His voice, when it finally came, was low and scratchy. “First, he told me to resist any pressure to go to extra shifts. When I heard that, I don't know, I thought it was some union thing.”

“It's
terrible,
” Liz said. “We can't explain and we're falling behind.”

“What else?”

“I can't!” Horgan protested.

“They told you to lose the keys to a storage shed, right? Which one?”

“In the trench, along the west slurry wall,” Liz murmured.

“They told you to order explosives,” I said.

Horgan, his lips pressed together in a taut line, nodded curtly. “Geldyne. I had to redirect shipments, make ‘mistakes' on requisition forms.”

“And after Fournier's death, they told you to hire a night watchman.”

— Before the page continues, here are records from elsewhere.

(** * Gas Town work queue: metadata codec, dispatch arithmetic, idle backoff,
      usage-limit wake policy and the enqueue commit protocol.

    A shallow embedding of the Go sources under [internal/cmd] and
    [internal/daemon], followed by the properties of the specification. *)

From Stdlib Require Import List ZArith Lia Bool Ascii String Arith.
Import ListNotations.


(* ================================================================== *)
(** * Go strings and the [strings] / [strconv] functions the code calls *)
(* ================================================================== *)

Module GoStr.

(** A Go [string] is an immutable sequence of bytes. *)
Definition gostring := list ascii.

Definition str (s : string) : gostring := list_ascii_of_string s.

Definition nl : ascii := "010"%char.

Definition isEmpty (s : gostring) : bool :=
  match s with [] => true | _ :: _ => false end.

(** [a == b] on strings. *)
Fixpoint streq (a b : gostring) : bool :=
  match a, b with
  | [], [] => true
  | c :: a', d :: b' => Ascii.eqb c d && streq a' b'
  | _, _ => false
  end.

(** [strings.HasPrefix(s, p)]. *)
Fixpoint HasPrefix (s p : gostring) {struct p} : bool :=
  match p with
  | [] => true
  | c :: p' =>
      match s with
      | [] => false
      | d :: s' => Ascii.eqb d c && HasPrefix s' p'
      end
  end.

(** [strings.Index(s, sep)]: byte offset of the first occurrence of [sep]
    in [s]; [None] stands for Go's [-1]. *)
Fixpoint Index (s sep : gostring) : option nat :=
  match s with
  | [] => if HasPrefix [] sep then Some 0 else None
  | _ :: s' =>
      if HasPrefix s sep then Some 0
      else match Index s' sep with
           | Some i => Some (S i)
           | None => None
           end
  end.

(** [strings.Contains(s, sub)] is [Index(s, sub) >= 0]. *)
Definition Contains (s sub : gostring) : bool :=
  match Index s sub with Some _ => true | None => false end.

(** [strings.Split(s, sep)] for a one-byte separator, the only way the code
    calls it ("\n" and ","): the pieces between the occurrences of the
    separator, [n+1] pieces for [n] occurrences. *)
Fixpoint Split (s : gostring) (sep : ascii) : list gostring :=
  match s with
  | [] => [[]]
  | c :: s' =>
      if Ascii.eqb c sep then [] :: Split s' sep
      else match Split s' sep with
           | p :: ps => (c :: p) :: ps
           | [] => [[c]]
           end
  end.

(** [strings.Join(elems, sep)]. *)
Fixpoint Join (elems : list gostring) (sep : gostring) : gostring :=
  match elems with
  | [] => []
  | [e] => e
  | e :: rest => e ++ sep ++ Join rest sep
  end.

(** [strings.SplitN(s, sep, 2)]: cut at the first occurrence of [sep]. *)
Definition SplitN2 (s sep : gostring) : list gostring :=
  match Index s sep with
  | Some i => [firstn i s; skipn (i + List.length sep) s]
  | None => [s]
  end.

(** [strings.TrimRight(s, "\n")]: drop the trailing newline bytes. *)
Fixpoint dropWhileNl (s : gostring) : gostring :=
  match s with
  | [] => []
  | c :: s' => if Ascii.eqb c nl then dropWhileNl s' else s
  end.

Definition TrimRightNl (s : gostring) : gostring := rev (dropWhileNl (rev s)).

(** ** [strings.TrimSpace]

    Go trims the code points of [unicode.IsSpace] from both ends.  On the
    bytes of the string these are exactly the UTF-8 encodings below (Go's
    decoder accepts only the shortest encoding of a code point, and a byte
    that does not start a valid encoding decodes to U+FFFD, not a space):
    - one byte: TAB, LF, VT, FF, CR, SPACE;
    - two bytes: C2 85 (U+0085), C2 A0 (U+00A0);
    - three bytes: E1 9A 80 (U+1680), E2 80 80..8A (U+2000..U+200A),
      E2 80 A8 / A9 / AF (U+2028, U+2029, U+202F), E2 81 9F (U+205F),
      E3 80 80 (U+3000). *)

Definition byteIn (c : ascii) (codes : list nat) : bool :=
  existsb (Nat.eqb (nat_of_ascii c)) codes.

Definition space1 (b1 : ascii) : bool := byteIn b1 [9; 10; 11; 12; 13; 32].

Definition space2 (b1 b2 : ascii) : bool :=
  byteIn b1 [194] && byteIn b2 [133; 160].

Definition space3 (b1 b2 b3 : ascii) : bool :=
  (byteIn b1 [225] && byteIn b2 [154] && byteIn b3 [128])
  || (byteIn b1 [226] && byteIn b2 [128]
      && byteIn b3 [128; 129; 130; 131; 132; 133; 134; 135; 136; 137; 138;
                    168; 169; 175])
  || (byteIn b1 [226] && byteIn b2 [129] && byteIn b3 [159])
  || (byteIn b1 [227] && byteIn b2 [128] && byteIn b3 [128]).

(** Leading white space: decode from the left, drop while it is a space. *)
Fixpoint trimLeft (s : gostring) : gostring :=
  match s with
  | [] => []
  | b1 :: t1 =>
      if space1 b1 then trimLeft t1
      else match t1 with
           | [] => s
           | b2 :: t2 =>
               if space2 b1 b2 then trimLeft t2
               else match t2 with
                    | [] => s
                    | b3 :: t3 => if space3 b1 b2 b3 then trimLeft t3 else s
                    end
           end
  end.

(** Trailing white space, on the reversed string: the last code point is a
    space when the string ends with one of the encodings. *)
Fixpoint trimLeftRev (r : gostring) : gostring :=
  match r with
  | [] => []
  | b1 :: t1 =>
      if space1 b1 then trimLeftRev t1
      else match t1 with
           | [] => r
           | b2 :: t2 =>
               if space2 b2 b1 then trimLeftRev t2
               else match t2 with
                    | [] => r
                    | b3 :: t3 => if space3 b3 b2 b1 then trimLeftRev t3 else r
                    end
           end
  end.

Definition trimRight (s : gostring) : gostring := rev (trimLeftRev (rev s)).

Definition TrimSpace (s : gostring) : gostring := trimRight (trimLeft s).

(** [strings.ToLower] on ASCII text: [A-Z] go to [a-z], every other byte
    is kept.  This is what Go does with a string that has no byte from 0x80
    up.  In other strings Go also lowers the capitals outside ASCII (U+212A
    to [k], U+0130 to [i], ...), which this definition leaves as they are:
    it stands for [strings.ToLower] on ASCII text only, and what is stated
    of lowercased text is stated for ASCII text.  Every entry of the
    detection table is ASCII. *)
Definition lowerByte (c : ascii) : ascii :=
  let n := nat_of_ascii c in
  if (65 <=? n) && (n <=? 90) then ascii_of_nat (n + 32) else c.

Definition ToLower (s : gostring) : gostring := map lowerByte s.

(** ** Integers: [int] and [time.Duration] are 64-bit two's complement *)

Definition minInt64 : Z := - 2 ^ 63.
Definition maxInt64 : Z := 2 ^ 63 - 1.

Definition inInt64 (z : Z) : Prop := (minInt64 <= z <= maxInt64)%Z.

(** Wrap-around of a mathematical result into [int64]. *)
Definition wrap64 (z : Z) : Z := ((z + 2 ^ 63) mod 2 ^ 64 - 2 ^ 63)%Z.

(** ** [strconv.Atoi] and the ["%d"] verb *)

Definition digitVal (c : ascii) : option Z :=
  let n := nat_of_ascii c in
  if (48 <=? n) && (n <=? 57) then Some (Z.of_nat (n - 48)) else None.

Fixpoint parseDigits (acc : Z) (s : gostring) : option Z :=
  match s with
  | [] => Some acc
  | c :: s' =>
      match digitVal c with
      | Some d => parseDigits (acc * 10 + d)%Z s'
      | None => None
      end
  end.

Definition inRange64 (z : Z) : bool :=
  ((minInt64 <=? z) && (z <=? maxInt64))%Z.
(** * Kun text editor: text statistics, in-document search and spell-check spans

    A shallow embedding of
      - [src/core/text_analyzer.py]  (class [TextAnalyzer]),
      - [src/core/spell_checker.py]  (class [BasicSpellChecker]),
      - [src/ui/main_window.py]      (the find / replace methods of [MainWindow]),
    followed by the properties established about them.

    Alphabet.  A Python [str] and a Qt [QString] are sequences of Unicode
    characters.  The development works over the characters U+0000..U+00FF,
    represented by [ascii] (the character with code [n] is [ascii_of_nat n]);
    a text is a [list ascii].  In that range a Python index, a Qt document
    position and a list index coincide.  Character classes ([str.isspace],
    [str.isalpha], the regex class \w, [QChar::isLetterOrNumber]) and case
    mappings are the Unicode ones restricted to that range.  Beyond it a
    Python length counts characters where the toolkit counts UTF-16 units,
    and lower-casing can turn a letter into a letter and a combining mark;
    nothing is stated here about texts outside the alphabet. *)

From Stdlib Require Import Ascii String List ZArith Lia Bool Arith Sorted.
Import ListNotations.

Local Open Scope bool_scope.

(** A text; literals are written [str "..."]. *)
Definition text := list ascii.
Definition str (s : string) : text := list_ascii_of_string s.
Arguments str _%_string.

(* ------------------------------------------------------------------ *)
(** ** Character classes *)

Module Chars.

Definition code (c : ascii) : nat := nat_of_ascii c.

Definition between (lo hi : nat) (c : ascii) : bool :=
  (lo <=? code c) && (code c <=? hi).

Definition newline : ascii := ascii_of_nat 10.
Definition space : ascii := ascii_of_nat 32.
Definition underscore : ascii := ascii_of_nat 95.
(** U+00A0, the no-break space. *)
Definition nbsp : ascii := ascii_of_nat 160.

Definition is_newline (c : ascii) : bool := Ascii.eqb c newline.

(** U+000D, the carriage return; a line break of a text that is searched
    for or inserted is U+000A or U+000D. *)
Definition carriage_return : ascii := ascii_of_nat 13.
Definition is_carriage_return (c : ascii) : bool := Ascii.eqb c carriage_return.
Definition is_line_break (c : ascii) : bool :=
  is_newline c || is_carriage_return c.

(** The regex class [[a-zA-Z]]. *)
Definition is_ascii_letter (c : ascii) : bool :=
  between 65 90 c || between 97 122 c.

(** Unicode letters below U+0100: the ASCII letters, U+00AA, U+00B5,
    U+00BA, U+00C0..U+00D6, U+00D8..U+00F6, U+00F8..U+00FF. *)
Definition is_letter (c : ascii) : bool :=
  is_ascii_letter c
  || (code c =? 170) || (code c =? 181) || (code c =? 186)
  || between 192 214 c || between 216 246 c || between 248 255 c.

(** Unicode numbers below U+0100: the digits, the superscripts U+00B2,
    U+00B3, U+00B9 and the fractions U+00BC..U+00BE. *)
Definition is_number (c : ascii) : bool :=
  between 48 57 c
  || (code c =? 178) || (code c =? 179) || (code c =? 185)
  || between 188 190 c.

(** Python [str.isalpha] on one character. *)
Definition py_isalpha (c : ascii) : bool := is_letter c.

(** Python [str.isalnum] on one character. *)
Definition py_isalnum (c : ascii) : bool := is_letter c || is_number c.

(** The regex class \w of a [str] pattern: alphanumeric or underscore. *)
Definition re_word (c : ascii) : bool :=
  py_isalnum c || Ascii.eqb c underscore.

(** Python [str.isspace] on one character: U+0009..U+000D,
    U+001C..U+0020, U+0085, U+00A0. *)
Definition py_isspace (c : ascii) : bool :=
  between 9 13 c || between 28 32 c || (code c =? 133) || (code c =? 160).

(** Python [str.lower] on one character: A..Z and U+00C0..U+00DE
    (but U+00D7) move up by 32. *)
Definition py_lower (c : ascii) : ascii :=
  if between 65 90 c || (between 192 222 c && negb (code c =? 215))
  then ascii_of_nat (code c + 32) else c.

(** [QChar::isLetterOrNumber]. *)
Definition isLetterOrNumber (c : ascii) : bool := is_letter c || is_number c.

(** [QChar::toCaseFolded], used by Qt's case-insensitive comparison.
    Below U+0100 it is the lower-case mapping, except that U+00B5 folds to
    U+03BC: no other character of the range folds there, so keeping U+00B5
    fixed gives the same comparisons. *)
Definition toCaseFolded (c : ascii) : ascii := py_lower c.

End Chars.

(* ------------------------------------------------------------------ *)
(** ** The Python string operations used by the sources *)

Module PyStr.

“Yes,” Liz said. “They wanted us to hire him before.”

If I called the FBI, they'd grab the night watchman, nail one of the group, squeeze him. But someone else would be watching over Krissi.

“I'm going to borrow your Beretta, Mr. Horgan.”

“You won't go to the cops?”

“Not yet. Not till I run out of other ways to do this.”

If I take care of other people's children, someone will take care of mine
.

I tell people—no, I tell myself—that Sam Gianelli was my first lover, but that's a lie. When I was still a child, in Detroit, a wild child of fourteen, I had a baby. I gave him up for adoption. I never saw her. I never held him. I don't know whether it's a boy or a girl. I've never told anyone. Even when I shot and killed a man, and the brass made me see a shrink, it stayed my secret. But every kid out there is my kid.
All the lost kids are mine
.

I said, “If anyone asks why I was here, tell them I wanted my job back.”

“Did we give it to you?” Mr. H's voice was hoarse.

“No,” I said. “You're a mean sonofabitch.”